Material for the task:
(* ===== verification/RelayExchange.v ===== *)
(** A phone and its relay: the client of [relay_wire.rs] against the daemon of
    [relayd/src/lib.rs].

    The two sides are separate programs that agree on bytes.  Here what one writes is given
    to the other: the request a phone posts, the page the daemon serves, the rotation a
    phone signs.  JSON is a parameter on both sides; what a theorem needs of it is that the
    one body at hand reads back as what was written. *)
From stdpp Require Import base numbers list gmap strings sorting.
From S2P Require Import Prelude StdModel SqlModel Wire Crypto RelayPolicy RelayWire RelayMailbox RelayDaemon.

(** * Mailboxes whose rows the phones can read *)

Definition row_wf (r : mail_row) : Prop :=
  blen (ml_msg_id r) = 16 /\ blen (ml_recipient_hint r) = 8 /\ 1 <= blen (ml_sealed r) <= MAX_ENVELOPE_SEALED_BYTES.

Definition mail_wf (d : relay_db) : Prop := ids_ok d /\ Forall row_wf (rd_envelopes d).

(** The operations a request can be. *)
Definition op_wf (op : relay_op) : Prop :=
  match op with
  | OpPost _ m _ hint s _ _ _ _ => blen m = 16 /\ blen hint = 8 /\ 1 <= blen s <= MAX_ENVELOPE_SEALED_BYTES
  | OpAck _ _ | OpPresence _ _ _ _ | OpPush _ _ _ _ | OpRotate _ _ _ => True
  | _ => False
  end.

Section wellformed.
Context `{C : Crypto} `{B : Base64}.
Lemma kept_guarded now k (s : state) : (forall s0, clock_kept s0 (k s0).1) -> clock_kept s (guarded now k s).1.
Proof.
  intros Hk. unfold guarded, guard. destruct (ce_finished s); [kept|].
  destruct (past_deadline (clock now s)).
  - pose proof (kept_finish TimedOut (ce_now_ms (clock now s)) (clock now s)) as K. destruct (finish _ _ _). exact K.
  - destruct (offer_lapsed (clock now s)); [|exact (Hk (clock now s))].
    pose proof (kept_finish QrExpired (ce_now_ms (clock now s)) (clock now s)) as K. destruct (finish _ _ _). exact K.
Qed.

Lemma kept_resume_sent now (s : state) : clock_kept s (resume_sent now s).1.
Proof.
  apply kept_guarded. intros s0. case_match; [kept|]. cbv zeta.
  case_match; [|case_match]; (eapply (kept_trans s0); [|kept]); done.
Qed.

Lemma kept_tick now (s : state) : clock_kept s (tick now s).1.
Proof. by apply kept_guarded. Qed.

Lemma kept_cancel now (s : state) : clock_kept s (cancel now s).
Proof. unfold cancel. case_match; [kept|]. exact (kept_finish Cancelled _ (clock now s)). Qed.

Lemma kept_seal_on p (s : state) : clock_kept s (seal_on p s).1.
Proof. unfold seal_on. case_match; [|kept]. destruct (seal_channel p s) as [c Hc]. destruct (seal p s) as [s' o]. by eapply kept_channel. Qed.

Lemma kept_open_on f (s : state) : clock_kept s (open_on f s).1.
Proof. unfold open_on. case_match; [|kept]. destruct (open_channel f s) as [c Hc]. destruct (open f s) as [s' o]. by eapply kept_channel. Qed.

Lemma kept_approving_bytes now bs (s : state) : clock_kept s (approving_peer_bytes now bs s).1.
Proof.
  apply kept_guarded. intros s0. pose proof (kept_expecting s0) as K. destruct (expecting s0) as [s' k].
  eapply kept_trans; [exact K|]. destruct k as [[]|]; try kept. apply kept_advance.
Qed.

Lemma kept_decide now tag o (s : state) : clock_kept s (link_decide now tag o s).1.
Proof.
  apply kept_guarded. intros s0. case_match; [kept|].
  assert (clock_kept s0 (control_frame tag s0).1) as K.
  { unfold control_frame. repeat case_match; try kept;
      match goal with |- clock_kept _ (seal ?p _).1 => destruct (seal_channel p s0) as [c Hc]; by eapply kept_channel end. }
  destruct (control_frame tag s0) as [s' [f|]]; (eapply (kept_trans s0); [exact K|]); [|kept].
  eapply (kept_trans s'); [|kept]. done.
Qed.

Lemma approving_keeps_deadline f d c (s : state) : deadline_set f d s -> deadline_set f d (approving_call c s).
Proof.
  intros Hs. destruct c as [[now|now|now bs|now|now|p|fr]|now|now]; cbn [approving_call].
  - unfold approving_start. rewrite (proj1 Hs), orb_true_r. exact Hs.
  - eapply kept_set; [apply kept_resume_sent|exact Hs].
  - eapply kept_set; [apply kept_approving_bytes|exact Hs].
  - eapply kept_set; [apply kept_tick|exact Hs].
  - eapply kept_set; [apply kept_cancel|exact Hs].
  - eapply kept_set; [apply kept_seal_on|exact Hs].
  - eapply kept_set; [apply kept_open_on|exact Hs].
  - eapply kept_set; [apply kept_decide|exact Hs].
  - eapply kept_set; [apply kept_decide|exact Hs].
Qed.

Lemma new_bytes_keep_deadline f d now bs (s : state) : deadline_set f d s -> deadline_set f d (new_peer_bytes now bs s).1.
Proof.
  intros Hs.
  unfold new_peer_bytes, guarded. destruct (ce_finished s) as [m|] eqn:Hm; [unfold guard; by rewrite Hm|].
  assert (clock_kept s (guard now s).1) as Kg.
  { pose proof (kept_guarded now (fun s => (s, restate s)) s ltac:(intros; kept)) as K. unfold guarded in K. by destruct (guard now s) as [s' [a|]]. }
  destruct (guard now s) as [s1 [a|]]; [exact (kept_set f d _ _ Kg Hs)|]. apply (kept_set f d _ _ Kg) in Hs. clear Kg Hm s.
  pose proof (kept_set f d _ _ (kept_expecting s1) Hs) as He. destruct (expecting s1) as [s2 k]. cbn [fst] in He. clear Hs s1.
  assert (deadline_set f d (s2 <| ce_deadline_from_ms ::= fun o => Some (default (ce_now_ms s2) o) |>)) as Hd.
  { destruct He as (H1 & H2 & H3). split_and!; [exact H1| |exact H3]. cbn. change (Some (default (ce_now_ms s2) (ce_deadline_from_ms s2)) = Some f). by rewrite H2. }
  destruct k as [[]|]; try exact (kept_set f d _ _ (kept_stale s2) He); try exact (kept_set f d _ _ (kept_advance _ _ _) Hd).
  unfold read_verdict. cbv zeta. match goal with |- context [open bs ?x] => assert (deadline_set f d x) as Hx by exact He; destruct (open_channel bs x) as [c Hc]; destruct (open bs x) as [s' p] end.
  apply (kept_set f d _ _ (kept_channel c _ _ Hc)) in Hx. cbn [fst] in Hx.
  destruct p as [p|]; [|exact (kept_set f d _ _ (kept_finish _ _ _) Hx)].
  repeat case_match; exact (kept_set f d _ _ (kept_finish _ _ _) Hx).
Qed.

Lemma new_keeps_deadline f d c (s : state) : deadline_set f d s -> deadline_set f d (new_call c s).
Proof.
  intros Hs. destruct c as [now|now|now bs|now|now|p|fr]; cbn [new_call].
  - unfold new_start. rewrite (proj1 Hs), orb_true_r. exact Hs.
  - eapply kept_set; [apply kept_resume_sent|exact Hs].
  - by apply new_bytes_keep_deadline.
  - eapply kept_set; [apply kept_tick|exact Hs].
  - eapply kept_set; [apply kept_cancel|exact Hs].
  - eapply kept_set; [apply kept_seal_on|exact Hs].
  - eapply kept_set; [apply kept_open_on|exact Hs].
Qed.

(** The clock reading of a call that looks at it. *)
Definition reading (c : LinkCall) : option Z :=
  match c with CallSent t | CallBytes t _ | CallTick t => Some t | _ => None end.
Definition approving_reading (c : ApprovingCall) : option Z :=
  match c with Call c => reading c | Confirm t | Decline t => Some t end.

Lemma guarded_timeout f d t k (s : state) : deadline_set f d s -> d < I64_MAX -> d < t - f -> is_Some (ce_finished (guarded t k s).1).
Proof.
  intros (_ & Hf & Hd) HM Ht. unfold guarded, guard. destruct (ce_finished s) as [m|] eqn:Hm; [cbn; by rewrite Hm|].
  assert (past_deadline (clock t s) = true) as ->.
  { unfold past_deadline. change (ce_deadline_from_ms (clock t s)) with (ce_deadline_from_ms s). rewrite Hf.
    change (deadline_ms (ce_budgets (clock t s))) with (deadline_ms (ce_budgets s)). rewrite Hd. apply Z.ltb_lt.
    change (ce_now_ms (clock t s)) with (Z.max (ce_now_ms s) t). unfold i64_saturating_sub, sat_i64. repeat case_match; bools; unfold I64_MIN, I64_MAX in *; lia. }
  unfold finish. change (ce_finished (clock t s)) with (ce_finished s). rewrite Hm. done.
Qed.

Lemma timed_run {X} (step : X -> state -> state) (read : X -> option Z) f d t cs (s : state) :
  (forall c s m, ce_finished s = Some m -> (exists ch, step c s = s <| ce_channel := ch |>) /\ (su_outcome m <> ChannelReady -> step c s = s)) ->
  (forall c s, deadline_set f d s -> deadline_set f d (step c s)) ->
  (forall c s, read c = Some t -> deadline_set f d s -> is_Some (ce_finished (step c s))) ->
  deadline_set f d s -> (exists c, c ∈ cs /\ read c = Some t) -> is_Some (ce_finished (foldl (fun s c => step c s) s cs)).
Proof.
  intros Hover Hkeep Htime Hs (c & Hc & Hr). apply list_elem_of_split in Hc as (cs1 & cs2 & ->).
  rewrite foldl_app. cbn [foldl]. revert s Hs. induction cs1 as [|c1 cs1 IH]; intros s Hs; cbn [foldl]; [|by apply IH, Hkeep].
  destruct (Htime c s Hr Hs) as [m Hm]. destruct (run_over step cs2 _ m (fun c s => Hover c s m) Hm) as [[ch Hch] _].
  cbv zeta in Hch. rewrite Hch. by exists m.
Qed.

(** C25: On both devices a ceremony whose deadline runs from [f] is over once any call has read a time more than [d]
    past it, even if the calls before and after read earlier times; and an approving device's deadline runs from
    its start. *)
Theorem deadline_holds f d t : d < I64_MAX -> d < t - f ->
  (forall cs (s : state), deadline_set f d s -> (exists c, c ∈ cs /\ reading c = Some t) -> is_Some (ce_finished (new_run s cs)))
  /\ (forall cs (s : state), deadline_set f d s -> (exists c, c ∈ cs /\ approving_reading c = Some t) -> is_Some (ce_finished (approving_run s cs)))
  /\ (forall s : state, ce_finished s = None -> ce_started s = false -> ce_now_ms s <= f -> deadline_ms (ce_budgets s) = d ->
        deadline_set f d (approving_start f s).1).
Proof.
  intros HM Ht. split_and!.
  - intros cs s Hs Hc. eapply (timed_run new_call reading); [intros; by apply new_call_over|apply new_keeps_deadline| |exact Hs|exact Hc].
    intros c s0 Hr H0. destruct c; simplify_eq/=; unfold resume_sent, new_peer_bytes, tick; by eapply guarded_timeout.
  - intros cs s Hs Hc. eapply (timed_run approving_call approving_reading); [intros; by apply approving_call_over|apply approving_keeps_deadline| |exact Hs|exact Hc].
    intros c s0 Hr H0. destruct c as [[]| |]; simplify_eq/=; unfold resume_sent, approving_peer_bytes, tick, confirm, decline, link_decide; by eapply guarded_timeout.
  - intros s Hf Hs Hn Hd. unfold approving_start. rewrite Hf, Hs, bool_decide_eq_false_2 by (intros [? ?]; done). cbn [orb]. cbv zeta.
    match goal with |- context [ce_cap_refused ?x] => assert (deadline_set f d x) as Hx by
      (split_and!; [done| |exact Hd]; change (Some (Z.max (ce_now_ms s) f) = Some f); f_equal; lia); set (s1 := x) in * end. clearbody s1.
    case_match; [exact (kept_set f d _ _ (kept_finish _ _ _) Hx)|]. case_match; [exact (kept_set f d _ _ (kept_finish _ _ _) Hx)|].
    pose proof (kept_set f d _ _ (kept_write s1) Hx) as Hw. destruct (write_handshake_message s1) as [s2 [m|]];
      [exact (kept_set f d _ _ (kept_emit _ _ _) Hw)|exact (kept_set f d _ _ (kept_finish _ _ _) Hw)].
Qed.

==

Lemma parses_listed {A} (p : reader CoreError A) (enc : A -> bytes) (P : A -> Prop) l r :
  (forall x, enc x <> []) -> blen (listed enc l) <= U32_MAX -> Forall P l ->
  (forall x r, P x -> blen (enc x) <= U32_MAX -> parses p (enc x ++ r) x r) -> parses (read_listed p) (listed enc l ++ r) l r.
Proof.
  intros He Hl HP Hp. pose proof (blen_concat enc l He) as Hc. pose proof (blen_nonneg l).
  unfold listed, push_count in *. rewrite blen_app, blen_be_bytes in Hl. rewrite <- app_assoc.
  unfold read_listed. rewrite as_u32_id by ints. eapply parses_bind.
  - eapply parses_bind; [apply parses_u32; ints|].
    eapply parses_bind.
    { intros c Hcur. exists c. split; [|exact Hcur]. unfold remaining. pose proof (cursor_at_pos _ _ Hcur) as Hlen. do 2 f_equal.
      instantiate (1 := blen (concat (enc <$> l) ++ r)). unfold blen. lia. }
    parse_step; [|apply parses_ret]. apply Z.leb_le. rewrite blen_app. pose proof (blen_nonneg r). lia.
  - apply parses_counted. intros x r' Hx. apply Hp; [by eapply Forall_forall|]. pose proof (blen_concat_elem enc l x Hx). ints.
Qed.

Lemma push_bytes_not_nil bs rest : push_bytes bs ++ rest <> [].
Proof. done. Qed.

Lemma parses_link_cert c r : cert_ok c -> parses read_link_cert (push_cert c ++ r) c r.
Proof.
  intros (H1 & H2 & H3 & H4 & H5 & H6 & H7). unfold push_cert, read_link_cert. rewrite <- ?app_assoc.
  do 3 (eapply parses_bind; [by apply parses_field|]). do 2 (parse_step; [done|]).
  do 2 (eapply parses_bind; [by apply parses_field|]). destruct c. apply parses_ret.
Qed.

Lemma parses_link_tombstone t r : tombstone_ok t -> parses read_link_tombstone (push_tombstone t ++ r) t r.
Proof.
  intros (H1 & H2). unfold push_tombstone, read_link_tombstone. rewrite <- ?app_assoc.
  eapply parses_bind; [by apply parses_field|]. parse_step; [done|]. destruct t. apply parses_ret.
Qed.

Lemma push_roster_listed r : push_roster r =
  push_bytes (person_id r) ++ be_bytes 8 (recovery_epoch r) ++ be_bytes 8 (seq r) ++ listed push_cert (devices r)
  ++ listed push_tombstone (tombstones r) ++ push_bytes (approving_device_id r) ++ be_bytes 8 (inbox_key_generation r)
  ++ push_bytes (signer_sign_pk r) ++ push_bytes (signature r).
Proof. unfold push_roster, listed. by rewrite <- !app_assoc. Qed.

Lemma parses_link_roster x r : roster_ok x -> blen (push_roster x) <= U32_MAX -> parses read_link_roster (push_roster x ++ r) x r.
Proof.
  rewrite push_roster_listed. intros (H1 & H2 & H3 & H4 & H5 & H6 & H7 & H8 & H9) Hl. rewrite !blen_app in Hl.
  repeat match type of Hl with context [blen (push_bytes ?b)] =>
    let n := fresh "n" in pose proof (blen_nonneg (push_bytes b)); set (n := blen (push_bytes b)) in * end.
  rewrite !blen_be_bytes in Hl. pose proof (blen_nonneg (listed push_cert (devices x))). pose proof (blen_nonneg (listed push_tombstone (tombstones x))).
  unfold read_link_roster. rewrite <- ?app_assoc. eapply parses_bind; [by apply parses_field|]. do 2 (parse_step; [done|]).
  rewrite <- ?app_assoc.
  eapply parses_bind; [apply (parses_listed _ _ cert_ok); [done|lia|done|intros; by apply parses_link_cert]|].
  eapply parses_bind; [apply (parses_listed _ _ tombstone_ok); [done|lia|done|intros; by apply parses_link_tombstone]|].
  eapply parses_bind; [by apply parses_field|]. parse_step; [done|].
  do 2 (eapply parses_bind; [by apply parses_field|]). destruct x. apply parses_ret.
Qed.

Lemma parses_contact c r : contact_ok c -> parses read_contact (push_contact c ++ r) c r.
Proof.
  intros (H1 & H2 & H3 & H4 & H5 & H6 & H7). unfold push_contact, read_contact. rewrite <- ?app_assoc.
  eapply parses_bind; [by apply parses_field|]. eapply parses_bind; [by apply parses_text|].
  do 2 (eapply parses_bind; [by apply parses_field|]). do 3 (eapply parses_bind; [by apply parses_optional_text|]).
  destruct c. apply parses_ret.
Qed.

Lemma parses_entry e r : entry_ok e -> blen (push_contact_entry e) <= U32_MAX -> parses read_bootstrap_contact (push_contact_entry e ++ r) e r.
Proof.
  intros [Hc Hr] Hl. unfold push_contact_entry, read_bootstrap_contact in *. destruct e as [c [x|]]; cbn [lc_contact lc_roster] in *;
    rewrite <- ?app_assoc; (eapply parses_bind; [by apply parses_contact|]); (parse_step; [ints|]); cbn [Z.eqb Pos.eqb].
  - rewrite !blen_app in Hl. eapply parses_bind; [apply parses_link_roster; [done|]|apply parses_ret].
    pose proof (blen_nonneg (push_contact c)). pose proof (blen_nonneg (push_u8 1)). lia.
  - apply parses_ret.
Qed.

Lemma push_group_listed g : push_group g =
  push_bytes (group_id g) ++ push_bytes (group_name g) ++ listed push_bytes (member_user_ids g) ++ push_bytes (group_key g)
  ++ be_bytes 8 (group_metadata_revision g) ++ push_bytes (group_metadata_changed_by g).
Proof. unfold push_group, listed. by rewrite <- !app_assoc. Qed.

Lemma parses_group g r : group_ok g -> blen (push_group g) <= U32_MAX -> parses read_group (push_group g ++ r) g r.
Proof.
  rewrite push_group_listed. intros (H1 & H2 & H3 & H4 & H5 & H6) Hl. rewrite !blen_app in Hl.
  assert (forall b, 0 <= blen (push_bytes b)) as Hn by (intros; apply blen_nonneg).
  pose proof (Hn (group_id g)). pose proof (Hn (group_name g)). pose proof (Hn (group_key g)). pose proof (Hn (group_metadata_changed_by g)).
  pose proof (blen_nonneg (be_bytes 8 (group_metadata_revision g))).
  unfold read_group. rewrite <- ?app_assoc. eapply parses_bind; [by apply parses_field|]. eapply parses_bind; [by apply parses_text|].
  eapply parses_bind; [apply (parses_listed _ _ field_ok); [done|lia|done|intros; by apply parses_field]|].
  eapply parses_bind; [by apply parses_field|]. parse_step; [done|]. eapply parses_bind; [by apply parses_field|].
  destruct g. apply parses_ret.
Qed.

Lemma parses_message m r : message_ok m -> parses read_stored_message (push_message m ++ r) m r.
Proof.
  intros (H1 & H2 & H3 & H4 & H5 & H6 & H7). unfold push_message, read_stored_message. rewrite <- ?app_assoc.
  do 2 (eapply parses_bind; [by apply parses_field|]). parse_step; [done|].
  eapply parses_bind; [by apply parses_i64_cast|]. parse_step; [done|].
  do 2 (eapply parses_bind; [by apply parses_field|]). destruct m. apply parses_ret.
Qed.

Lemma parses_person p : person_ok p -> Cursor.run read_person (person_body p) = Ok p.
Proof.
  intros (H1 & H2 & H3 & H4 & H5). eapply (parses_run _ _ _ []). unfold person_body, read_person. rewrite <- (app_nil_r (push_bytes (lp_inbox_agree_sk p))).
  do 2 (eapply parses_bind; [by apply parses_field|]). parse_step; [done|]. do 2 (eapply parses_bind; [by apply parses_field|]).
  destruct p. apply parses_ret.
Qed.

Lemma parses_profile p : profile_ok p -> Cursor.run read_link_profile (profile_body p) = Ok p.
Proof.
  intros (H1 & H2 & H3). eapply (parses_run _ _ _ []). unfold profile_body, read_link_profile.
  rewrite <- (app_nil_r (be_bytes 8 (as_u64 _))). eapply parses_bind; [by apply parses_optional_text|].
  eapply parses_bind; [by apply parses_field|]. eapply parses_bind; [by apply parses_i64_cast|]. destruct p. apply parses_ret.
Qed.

---

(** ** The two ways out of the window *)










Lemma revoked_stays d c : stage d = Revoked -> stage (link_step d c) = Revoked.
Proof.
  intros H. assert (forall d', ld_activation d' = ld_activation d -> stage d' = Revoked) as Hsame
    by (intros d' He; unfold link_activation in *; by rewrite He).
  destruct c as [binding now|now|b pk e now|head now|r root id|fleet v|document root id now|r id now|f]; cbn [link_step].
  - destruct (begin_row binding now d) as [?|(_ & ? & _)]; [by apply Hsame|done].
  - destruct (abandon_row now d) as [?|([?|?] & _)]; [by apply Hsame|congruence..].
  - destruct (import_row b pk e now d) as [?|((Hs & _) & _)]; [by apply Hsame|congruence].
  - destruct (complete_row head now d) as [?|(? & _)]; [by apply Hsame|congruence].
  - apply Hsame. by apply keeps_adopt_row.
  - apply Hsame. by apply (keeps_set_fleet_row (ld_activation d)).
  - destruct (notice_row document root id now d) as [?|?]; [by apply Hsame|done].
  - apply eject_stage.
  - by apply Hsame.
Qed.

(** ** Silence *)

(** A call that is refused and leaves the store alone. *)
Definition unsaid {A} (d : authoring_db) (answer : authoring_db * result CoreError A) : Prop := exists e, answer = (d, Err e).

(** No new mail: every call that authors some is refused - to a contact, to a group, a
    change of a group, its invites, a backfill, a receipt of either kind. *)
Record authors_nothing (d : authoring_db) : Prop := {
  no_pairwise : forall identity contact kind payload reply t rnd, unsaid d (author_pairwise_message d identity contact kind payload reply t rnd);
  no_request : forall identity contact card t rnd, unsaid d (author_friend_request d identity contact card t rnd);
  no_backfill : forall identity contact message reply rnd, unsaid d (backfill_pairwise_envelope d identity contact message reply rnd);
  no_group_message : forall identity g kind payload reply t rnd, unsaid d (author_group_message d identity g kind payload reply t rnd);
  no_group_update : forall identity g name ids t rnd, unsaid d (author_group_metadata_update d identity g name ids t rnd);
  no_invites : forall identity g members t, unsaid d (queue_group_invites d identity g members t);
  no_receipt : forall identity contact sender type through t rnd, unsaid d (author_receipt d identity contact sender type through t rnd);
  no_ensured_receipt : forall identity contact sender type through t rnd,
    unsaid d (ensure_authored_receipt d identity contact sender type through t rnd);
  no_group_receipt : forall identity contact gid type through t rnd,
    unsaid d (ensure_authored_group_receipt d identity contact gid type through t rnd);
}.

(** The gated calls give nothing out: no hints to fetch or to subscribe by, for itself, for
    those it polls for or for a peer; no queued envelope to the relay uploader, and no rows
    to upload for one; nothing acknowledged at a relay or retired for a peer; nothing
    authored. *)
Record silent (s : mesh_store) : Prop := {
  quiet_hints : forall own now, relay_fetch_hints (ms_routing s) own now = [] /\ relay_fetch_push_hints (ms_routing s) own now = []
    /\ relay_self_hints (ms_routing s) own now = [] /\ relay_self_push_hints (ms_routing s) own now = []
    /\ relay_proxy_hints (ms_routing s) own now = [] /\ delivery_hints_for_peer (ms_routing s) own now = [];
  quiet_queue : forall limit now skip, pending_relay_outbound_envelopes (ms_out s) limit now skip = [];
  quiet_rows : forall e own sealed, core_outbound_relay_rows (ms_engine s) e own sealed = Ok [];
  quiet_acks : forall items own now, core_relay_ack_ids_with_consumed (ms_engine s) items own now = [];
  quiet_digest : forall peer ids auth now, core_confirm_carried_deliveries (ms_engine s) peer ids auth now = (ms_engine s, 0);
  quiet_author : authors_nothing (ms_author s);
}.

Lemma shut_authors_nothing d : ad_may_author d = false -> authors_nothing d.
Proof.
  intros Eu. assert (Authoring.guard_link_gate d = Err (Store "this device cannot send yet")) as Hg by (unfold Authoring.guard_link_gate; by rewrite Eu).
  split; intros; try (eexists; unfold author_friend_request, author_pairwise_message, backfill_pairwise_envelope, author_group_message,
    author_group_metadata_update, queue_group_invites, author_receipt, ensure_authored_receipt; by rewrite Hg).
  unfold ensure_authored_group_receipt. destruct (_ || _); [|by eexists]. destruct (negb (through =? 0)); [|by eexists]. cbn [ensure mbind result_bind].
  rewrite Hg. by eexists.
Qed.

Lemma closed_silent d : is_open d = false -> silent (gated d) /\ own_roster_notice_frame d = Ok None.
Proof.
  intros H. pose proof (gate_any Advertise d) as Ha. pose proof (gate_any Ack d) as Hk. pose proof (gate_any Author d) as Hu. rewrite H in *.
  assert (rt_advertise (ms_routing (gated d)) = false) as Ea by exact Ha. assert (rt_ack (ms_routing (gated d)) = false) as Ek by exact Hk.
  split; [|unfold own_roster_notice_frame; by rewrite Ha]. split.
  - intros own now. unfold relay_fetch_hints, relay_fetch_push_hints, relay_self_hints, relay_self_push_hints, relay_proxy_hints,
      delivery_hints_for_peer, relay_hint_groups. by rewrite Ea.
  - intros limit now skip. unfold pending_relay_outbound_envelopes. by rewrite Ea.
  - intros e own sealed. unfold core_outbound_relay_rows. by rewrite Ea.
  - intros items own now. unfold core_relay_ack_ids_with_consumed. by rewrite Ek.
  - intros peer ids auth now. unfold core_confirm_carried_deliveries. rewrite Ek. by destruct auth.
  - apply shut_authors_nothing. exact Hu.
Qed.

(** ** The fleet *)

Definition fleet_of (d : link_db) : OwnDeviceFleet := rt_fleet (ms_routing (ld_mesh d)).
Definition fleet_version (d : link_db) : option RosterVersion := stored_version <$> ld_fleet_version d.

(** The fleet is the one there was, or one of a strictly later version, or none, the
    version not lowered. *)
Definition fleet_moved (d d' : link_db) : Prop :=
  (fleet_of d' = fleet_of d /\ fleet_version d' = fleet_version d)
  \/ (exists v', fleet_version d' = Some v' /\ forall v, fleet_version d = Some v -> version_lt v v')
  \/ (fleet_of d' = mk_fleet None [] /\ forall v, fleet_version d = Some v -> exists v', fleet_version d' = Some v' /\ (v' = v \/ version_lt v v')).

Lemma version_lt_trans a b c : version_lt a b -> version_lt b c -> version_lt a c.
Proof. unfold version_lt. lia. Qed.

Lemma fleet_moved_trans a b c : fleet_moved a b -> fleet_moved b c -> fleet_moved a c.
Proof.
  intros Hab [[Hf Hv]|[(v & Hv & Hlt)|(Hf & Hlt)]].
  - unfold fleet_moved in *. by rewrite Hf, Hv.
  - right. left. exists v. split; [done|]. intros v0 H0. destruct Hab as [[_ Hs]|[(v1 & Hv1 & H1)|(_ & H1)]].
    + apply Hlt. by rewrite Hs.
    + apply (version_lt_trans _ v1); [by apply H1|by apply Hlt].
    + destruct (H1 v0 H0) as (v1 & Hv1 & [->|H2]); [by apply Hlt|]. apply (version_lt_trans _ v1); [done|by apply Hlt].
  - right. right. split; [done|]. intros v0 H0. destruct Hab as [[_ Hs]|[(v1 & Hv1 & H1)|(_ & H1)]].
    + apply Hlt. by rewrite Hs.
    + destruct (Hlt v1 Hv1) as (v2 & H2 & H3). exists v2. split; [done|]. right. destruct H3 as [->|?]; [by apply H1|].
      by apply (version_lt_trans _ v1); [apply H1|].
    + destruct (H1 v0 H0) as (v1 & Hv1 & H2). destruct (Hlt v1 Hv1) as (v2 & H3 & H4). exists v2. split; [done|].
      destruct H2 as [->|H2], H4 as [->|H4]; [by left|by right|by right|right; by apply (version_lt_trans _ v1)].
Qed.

Your goal: Every line of the records containing the word "right" must appear in the answer.

Exercise solution:
  - right. left. exists v. split; [done|]. intros v0 H0. destruct Hab as [[_ Hs]|[(v1 & Hv1 & H1)|(_ & H1)]].
  - right. right. split; [done|]. intros v0 H0. destruct Hab as [[_ Hs]|[(v1 & Hv1 & H1)|(_ & H1)]].
    + destruct (Hlt v1 Hv1) as (v2 & H2 & H3). exists v2. split; [done|]. right. destruct H3 as [->|?]; [by apply H1|].
      destruct H2 as [->|H2], H4 as [->|H4]; [by left|by right|by right|right; by apply (version_lt_trans _ v1)].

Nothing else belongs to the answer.